YSU’s Amy Fluker leads major grant project to digitize Warren’s Oakwood Cemetery records

Amy Fluker

Amy Fluker, associate professor of Humanities and Social Sciences at Youngstown State University is turning her passion for connecting students with community history into a groundbreaking digital project – now bolstered by a major new grant.

Fluker, in partnership with the Trumbull County Historical Society, is leading the Oakwood Cemetery Digitization Project, an effort to preserve and make accessible more than 30,000 interment records from Warren’s historic Oakwood Cemetery. The records – dating back to the mid-1800s – include the names of nationally significant figures as well as generations of Valley residents.

The TCHS received an Inspire: Grants for Small Museums award of $74,795 for the completion of the project.

“This grant takes us from a walk to a sprint,” Fluker said. “It allows us not only to finish scanning and transcribing the cemetery’s records, but also to connect them with thousands of naturalization documents. Together, these sources will tell a fuller story of the people who built Warren and the Mahoning Valley.”

Since 2021, YSU students have played a central role, scanning and transcribing more than 5,000 records through Fluker’s History of Ohio course. Along the way, students gain hands-on training in digital humanities, archival work and public history skills – skills that prepare them for careers in museums, libraries and historical societies.

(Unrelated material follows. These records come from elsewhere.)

(* ===== verification/GoText.v ===== *)
(** * Text the daemon's options are made of

    [strings.SplitSeq], [strings.TrimSpace], [strings.TrimRight] and [net.ParseIP]
    as Go's standard library computes them on bytes, and decimal text: what the
    printer writes, [strconv.ParseInt] reads back. *)

From stdpp Require Import pretty.
From S2P Require Import Prelude GoLib.
From Stdlib Require Import Ascii.

Local Open Scope string_scope.
Local Open Scope list_scope.

(** ** Splitting and trimming *)

(** [strings.SplitSeq] with a one-byte separator: one piece more than separators. *)
Fixpoint SplitByte (sep : ascii) (s : string) : list string :=
  match s with
  | EmptyString => [""]
  | String a s =>
      if Ascii.eqb a sep then "" :: SplitByte sep s
      else match SplitByte sep s with
           | p :: ps => String a p :: ps
           | [] => [String a ""]
           end
  end.

(** Tab to carriage return, and space. *)
Definition asciiSpace (c : ascii) : bool :=
  let n := nat_of_ascii c in ((9 <=? n) && (n <=? 13) || (n =? 32))%nat.

Fixpoint trim_left (f : ascii -> bool) (s : string) : string :=
  match s with
  | EmptyString => ""
  | String c t => if f c then trim_left f t else s
  end.

Fixpoint trim_right (f : ascii -> bool) (s : string) : string :=
  match s with
  | EmptyString => ""
  | String c t =>
      let r := trim_right f t in
      if String.eqb r "" && f c then "" else String c r
  end.

(** A string with a byte outside ASCII goes through the Unicode tables, for which
    [unicode_trim] stands. *)
Definition TrimSpace (unicode_trim : string -> string) (s : string) : string :=
  if isASCII s then trim_right asciiSpace (trim_left asciiSpace s) else unicode_trim s.

(** [strings.TrimRight] with a one-byte cutset. *)
Definition TrimRight (s : string) (c : ascii) : string := trim_right (Ascii.eqb c) s.

(** ** [net.ParseIP] *)

(** The four octets of a dotted quad, without leading zeros; [digLen] counts the
    digits of the current octet, [fields] the finished octets. *)
Fixpoint parseIPv4Fields (s : string) (val : Z) (digLen : nat) (fields : list Z) : option (list Z) :=
  match s with
  | EmptyString => if (List.length fields <? 3)%nat then None else Some (fields ++ [val])
  | String c rest =>
      match digit c with
      | Some d =>
          if (Nat.eqb digLen 1 && Z.eqb val 0)%bool then None
          else if (255 <? val * 10 + d)%Z then None
          else parseIPv4Fields rest (val * 10 + d)%Z (S digLen) fields
      | None =>
          if Ascii.eqb c "." then
            if (Nat.eqb digLen 0 || String.eqb rest "")%bool then None
            else if (List.length fields =? 3)%nat then None
            else parseIPv4Fields rest 0 0 (fields ++ [val])
          else None
      end
  end.

Definition hex_digit (c : ascii) : option Z :=
  let n := nat_of_ascii c in
  if ((48 <=? n) && (n <=? 57))%nat then Some (Z.of_nat n - 48)%Z
  else if ((97 <=? n) && (n <=? 102))%nat then Some (Z.of_nat n - 87)%Z
  else if ((65 <=? n) && (n <=? 70))%nat then Some (Z.of_nat n - 55)%Z
  else None.

(** The hexadecimal digits at the front of [s], at most four of them. *)
Fixpoint hex_group (s : string) (off : nat) (acc : Z) : option (Z * nat * string) :=
  match s with
  | EmptyString => Some (acc, off, s)
  | String c rest =>
      match hex_digit c with
      | Some h =>
          if (3 <? off)%nat then None
          else if (65535 <? acc * 16 + h)%Z then None
          else hex_group rest (S off) (acc * 16 + h)%Z
      | None => Some (acc, off, s)
      end
  end.

(** The groups of an IPv6 address.  [ip] holds the bytes so far and [ellipsis] the
    place of the double colon; eight turns fill sixteen bytes. *)
Fixpoint parseIPv6Groups (turns : nat) (s : string) (ip : list Z) (ellipsis : option nat)
  : option (list Z * option nat * string) :=
  match turns with
  | O => Some (ip, ellipsis, s)
  | S turns =>
      match hex_group s 0 0 with
      | None => None
      | Some (acc, off, rest) =>
          if Nat.eqb off 0 then None
          else match rest with
          | EmptyString => Some (ip ++ [acc / 256; acc mod 256]%Z, ellipsis, "")
          | String c rest =>
              if Ascii.eqb c "." then
                if ((match ellipsis with None => true | _ => false end) && negb (List.length ip =? 12)%nat)%bool
                then None
                else if (16 <? List.length ip + 4)%nat then None
                else match parseIPv4Fields s 0 0 [] with
                     | Some v4 => Some (ip ++ v4, ellipsis, "")
                     | None => None
                     end
              else if negb (Ascii.eqb c ":") then None
              else
                let ip := ip ++ [acc / 256; acc mod 256]%Z in
                match rest with
                | EmptyString => None
                | String c2 rest2 =>
                    if Ascii.eqb c2 ":" then
                      match ellipsis with
                      | Some _ => None
                      | None =>
                          if String.eqb rest2 "" then Some (ip, Some (List.length ip), "")
                          else parseIPv6Groups turns rest2 ip (Some (List.length ip))
                      end
                    else parseIPv6Groups turns rest ip ellipsis
                end
          end
      end
  end.

(** A zone, empty or not, is no plain address. *)
Definition parseIPv6 (s : string) : option (list Z) :=
  if contains_byte s "%" then None
  else
    let '(s, ellipsis) :=
      if String.prefix "::" s then (str_drop 2 s, Some 0) else (s, None) in
    if (String.eqb s "" && match ellipsis with Some _ => true | None => false end)%bool
    then Some (replicate 16 0%Z)
    else match parseIPv6Groups 8 s [] ellipsis with
    | None => None
    | Some (ip, ellipsis, s) =>
        if negb (String.eqb s "") then None
        else if (List.length ip <? 16)%nat then
          match ellipsis with
          | None => None
          | Some e => Some (take e ip ++ replicate (16 - List.length ip) 0%Z ++ drop e ip)
          end
        else match ellipsis with Some _ => None | None => Some ip end
    end.

(** An IPv4 address in its sixteen-byte form. *)
Definition v4_mapped (v4 : list Z) : list Z := replicate 10 0%Z ++ [255; 255]%Z ++ v4.

(** The first separator decides the family. *)
Fixpoint family (s : string) : option ascii :=
  match s with
  | EmptyString => None
  | String c s =>
      if (Ascii.eqb c "." || Ascii.eqb c ":" || Ascii.eqb c "%")%bool then Some c else family s
  end.

Definition ParseIP (s : string) : option (list Z) :=
  match family s with
  | Some c =>
      if Ascii.eqb c "." then v4_mapped <$> parseIPv4Fields s 0 0 []
      else if Ascii.eqb c ":" then parseIPv6 s
      else None
  | None => None
  end.

Example ParseIP_v4 : ParseIP "10.0.0.5" = Some (v4_mapped [10; 0; 0; 5]%Z).
Proof. reflexivity. Qed.

Example ParseIP_v6 : ParseIP "fe80::1:2" =
  Some ([254; 128] ++ replicate 10 0 ++ [0; 1; 0; 2])%Z.
Proof. reflexivity. Qed.

Example ParseIP_mixed : ParseIP "::ffff:10.0.0.5" = Some (v4_mapped [10; 0; 0; 5]%Z).
Proof. reflexivity. Qed.

Example ParseIP_rejects :
  ParseIP <$> ["vk-1"; "1.2.3"; "1.2.3.04"; "1.2.3.256"; "1..2.3"; "fe80::1%eth0"; "1::2::3"; "12345::"; "1:2:3:4:5:6:7:8:9"; ":1"]
  = replicate 10 None.
Proof. reflexivity. Qed.

(** ** Facts *)

Lemma parse_digits_digits acc s n c :
  parse_digits acc s = Some n -> digit c = None -> contains_byte s c = false.
Proof.
  intros Hs Hc. revert acc Hs. induction s as [|a s IH]; intros acc; [done|].
  simpl. destruct (digit a) as [d|] eqn:Ha; [|done]. intros Hs%IH.
  rewrite contains_byte_cons, Hs, orb_false_r.
  destruct (Ascii.eqb_spec a c); [congruence|done].
Qed.

Lemma digit_pretty n : (n < 10)%N -> digit (pretty_N_char n) = Some (Z.of_N n).
Proof.
  intros Hn. destruct n as [|p]; [done|]. do 4 (destruct p as [p|p|]; [| |done]); lia.
Qed.

Lemma parse_pretty_go n s : parse_digits 0 (pretty_N_go n s) = parse_digits (Z.of_N n) s.
Proof.
  revert s. induction (N.lt_wf_0 n) as [n _ IH]. intros s.
  destruct (decide (0 < n)%N) as [Hn|Hn].
  - rewrite pretty_N_go_step by done. rewrite IH by (apply N.div_lt; lia).
    cbn [parse_digits]. rewrite digit_pretty by (apply N.mod_lt; lia). f_equal.
    rewrite N2Z.inj_div, N2Z.inj_mod. pose proof (Z.div_mod (Z.of_N n) 10). lia.
  - assert (n = 0)%N as -> by lia. by rewrite pretty_N_go_0.
Qed.

Lemma parse_pretty (n : N) : parse_digits 0 (pretty n) = Some (Z.of_N n).
Proof.
  unfold pretty, pretty_N. case_decide as H; [by subst|]. by rewrite parse_pretty_go.
Qed.

Lemma pretty_no_byte (n : N) c : digit c = None -> contains_byte (pretty n) c = false.
Proof. apply (parse_digits_digits 0 _ (Z.of_N n)), parse_pretty. Qed.

Lemma pretty_nonempty (n : N) : pretty n <> "".
Proof.
  unfold pretty, pretty_N. case_decide as Hn; [done|]. intros H.
  assert (Hp : parse_digits 1 (pretty_N_go n "") = Some 1%Z) by (by rewrite H).
  pose proof (parse_pretty_go n "") as Hq. rewrite H in Hq. simpl in Hq. simplify_eq. lia.
Qed.

Lemma parse_signed_N (n : N) : parse_signed (pretty n) = Some (Z.of_N n).
Proof.
  pose proof (parse_pretty n) as Hp. pose proof (pretty_no_byte n "-" eq_refl) as Hm.
  pose proof (pretty_no_byte n "+" eq_refl) as Hs. pose proof (pretty_nonempty n) as Hne.
  destruct (pretty n) as [|a s]; [done|]. rewrite contains_byte_cons in Hm, Hs. unfold parse_signed.
  apply orb_false_elim in Hm as [-> _]. by apply orb_false_elim in Hs as [-> _].
Qed.

(** The decimal text of a number, negative ones included, has its value. *)
Lemma parse_signed_pretty (z : Z) : parse_signed (pretty z) = Some z.
Proof.
  destruct z as [|p|p]; [done|exact (parse_signed_N (Npos p))|].
  change (pretty (Zneg p)) with (String "-" (pretty (Npos p))).
  pose proof (pretty_nonempty (Npos p)) as Hne. pose proof (parse_pretty (Npos p)) as Hp.
  unfold parse_signed. replace (Ascii.eqb "-" "-") with true by done.
  destruct (pretty (Npos p)) as [|a s]; [done|]. by rewrite Hp.
Qed.

Lemma pretty_Z_no_byte (z : Z) c :
  digit c = None -> c <> "-"%char -> contains_byte (pretty z) c = false.
Proof.
  intros Hc Hm. destruct z as [|p|p].
  - exact (pretty_no_byte 0 c Hc).
  - exact (pretty_no_byte (Npos p) c Hc).
  - change (pretty (Zneg p)) with (String "-" (pretty (Npos p))).
    rewrite contains_byte_cons, (pretty_no_byte (Npos p) c Hc), orb_false_r.
    destruct (Ascii.eqb_spec "-" c); [congruence|done].
Qed.

(** [strconv.ParseInt] reads back what was printed, exactly within its width. *)
Lemma ParseInt_pretty bits (z : Z) :
  ParseInt10 bits (pretty z) =
  if decide (- 2 ^ (bits - 1) <= z < 2 ^ (bits - 1))%Z then Some z else None.
Proof.
  unfold ParseInt10. rewrite parse_signed_pretty.
  destruct (Z.leb_spec (- 2 ^ (bits - 1)) z), (Z.leb_spec z (2 ^ (bits - 1) - 1)); case_decide; done || lia.
Qed.

(** ** Joining and trimming *)

Fixpoint join (sep : ascii) (l : list string) : string :=
  match l with
  | [] => ""
  | [x] => x
  | x :: l => x +:+ String sep (join sep l)
  end.

Fixpoint all_bytes (f : ascii -> bool) (s : string) : bool :=
  match s with
  | EmptyString => true
  | String c s => f c && all_bytes f s
  end.

Lemma all_bytes_app f (s t : string) : all_bytes f (s +:+ t) = all_bytes f s && all_bytes f t.
Proof.
  induction s as [|a s IH]; [done|]. rewrite string_app_cons. simpl. by rewrite IH, andb_assoc.
Qed.

Lemma SplitByte_app sep (s t : string) :
  contains_byte s sep = false -> SplitByte sep (s +:+ String sep t) = s :: SplitByte sep t.
Proof.
  induction s as [|a s IH].
  - intros _. rewrite string_app_nil_l. simpl. by rewrite Ascii.eqb_refl.
  - rewrite contains_byte_cons. intros [Ha Hs]%orb_false_elim.
    rewrite string_app_cons. simpl. by rewrite Ha, IH.
Qed.

Lemma SplitByte_single sep (s : string) : contains_byte s sep = false -> SplitByte sep s = [s].
Proof.
  induction s as [|a s IH]; [done|].
  rewrite contains_byte_cons. intros [Ha Hs]%orb_false_elim. simpl. by rewrite Ha, IH.
Qed.

(** Splitting what was joined gives the pieces back. *)
Lemma SplitByte_join sep (l : list string) :
  l <> [] -> Forall (fun s => contains_byte s sep = false) l -> SplitByte sep (join sep l) = l.
Proof.
  intros Hne Hl. induction Hl as [|x l Hx Hl IH]; [done|].
  destruct l as [|y l]; [by apply SplitByte_single|].
  cbn [join]. rewrite SplitByte_app by done. f_equal. by apply IH.
Qed.

Lemma trim_left_spaces f (s t : string) : all_bytes f s = true -> trim_left f (s +:+ t) = trim_left f t.
Proof.
  induction s as [|a s IH]; [done|]. simpl. intros [Ha Hs]%andb_prop.
  by rewrite Ha, IH.
Qed.

Lemma trim_right_spaces f (s t : string) : all_bytes f t = true -> trim_right f (s +:+ t) = trim_right f s.
Proof.
  intros Ht. induction s as [|a s IH].
  - rewrite string_app_nil_l. induction t as [|a t IH]; [done|]. simpl in *.
    apply andb_prop in Ht as [Ha Ht]. by rewrite IH, Ha.
  - rewrite string_app_cons. simpl. by rewrite IH.
Qed.

Lemma trim_right_id f (s : string) : all_bytes (fun c => negb (f c)) s = true -> trim_right f s = s.
Proof.
  induction s as [|a s IH]; [done|]. simpl. intros [Ha%negb_true_iff Hs]%andb_prop.
  by rewrite IH, Ha, andb_false_r.
Qed.

Lemma trim_left_id f (s : string) : all_bytes (fun c => negb (f c)) s = true -> trim_left f s = s.
Proof. destruct s as [|a s]; [done|]. simpl. by intros [->%negb_true_iff _]%andb_prop. Qed.

Lemma asciiSpace_ASCII c : asciiSpace c = true -> isASCII_byte c = true.
Proof. destruct c as [[] [] [] [] [] [] [] []]; vm_compute; congruence. Qed.

Lemma spaces_ASCII (s : string) : all_bytes asciiSpace s = true -> isASCII s = true.
Proof.
  induction s as [|a s IH]; [done|]. simpl. intros [Ha Hs]%andb_prop.
  by rewrite asciiSpace_ASCII, IH.
Qed.

Lemma isASCII_app (s t : string) : isASCII (s +:+ t) = isASCII s && isASCII t.
Proof.
  induction s as [|a s IH]; [done|]. rewrite string_app_cons. simpl. by rewrite IH, andb_assoc.
Qed.

(** Trimming removes the padding of a text that has no space of its own. *)
Lemma TrimSpace_pad u (lead s trail : string) :
  all_bytes asciiSpace lead = true -> all_bytes asciiSpace trail = true ->
  isASCII s = true -> all_bytes (fun c => negb (asciiSpace c)) s = true ->
  TrimSpace u (lead +:+ s +:+ trail) = s.
Proof.
  intros Hl Ht Ha Hs. unfold TrimSpace.
  rewrite !isASCII_app, Ha, (spaces_ASCII lead), (spaces_ASCII trail) by done. simpl.
  rewrite trim_left_spaces by done. destruct s as [|a s].
  - rewrite string_app_nil_l. rewrite <- (string_app_nil_r trail), trim_left_spaces by done. done.
  - assert (Hc : negb (asciiSpace a) = true) by (by apply andb_prop in Hs as [? _]).
    apply negb_true_iff in Hc. rewrite string_app_cons. cbn [trim_left]. rewrite Hc.
    rewrite <- string_app_cons, trim_right_spaces, trim_right_id; done.
Qed.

“What excites me most is watching students realize this work isn’t just for a grade,” Fluker said. “They see that the records they’re preserving may help families trace their history, or allow researchers to explore issues like immigration, industrialization or public health. It shows them history is alive and useful.”

The project also promises long-term benefits for the community. In addition to creating a free, searchable online database and ArcGIS map, the grant will support cemetery tours and interpretive signage that bring Oakwood’s history to life for visitors.

“History is only meaningful if it’s useful to people,” Fluker said. “This project blends scholarship, education and public service, giving students real-world experiences while connecting our community with its past.”

The Oakwood Cemetery Digitization Project underscores YSU’s mission of community engagement and highlights how faculty-led research can enrich both classrooms and the broader region.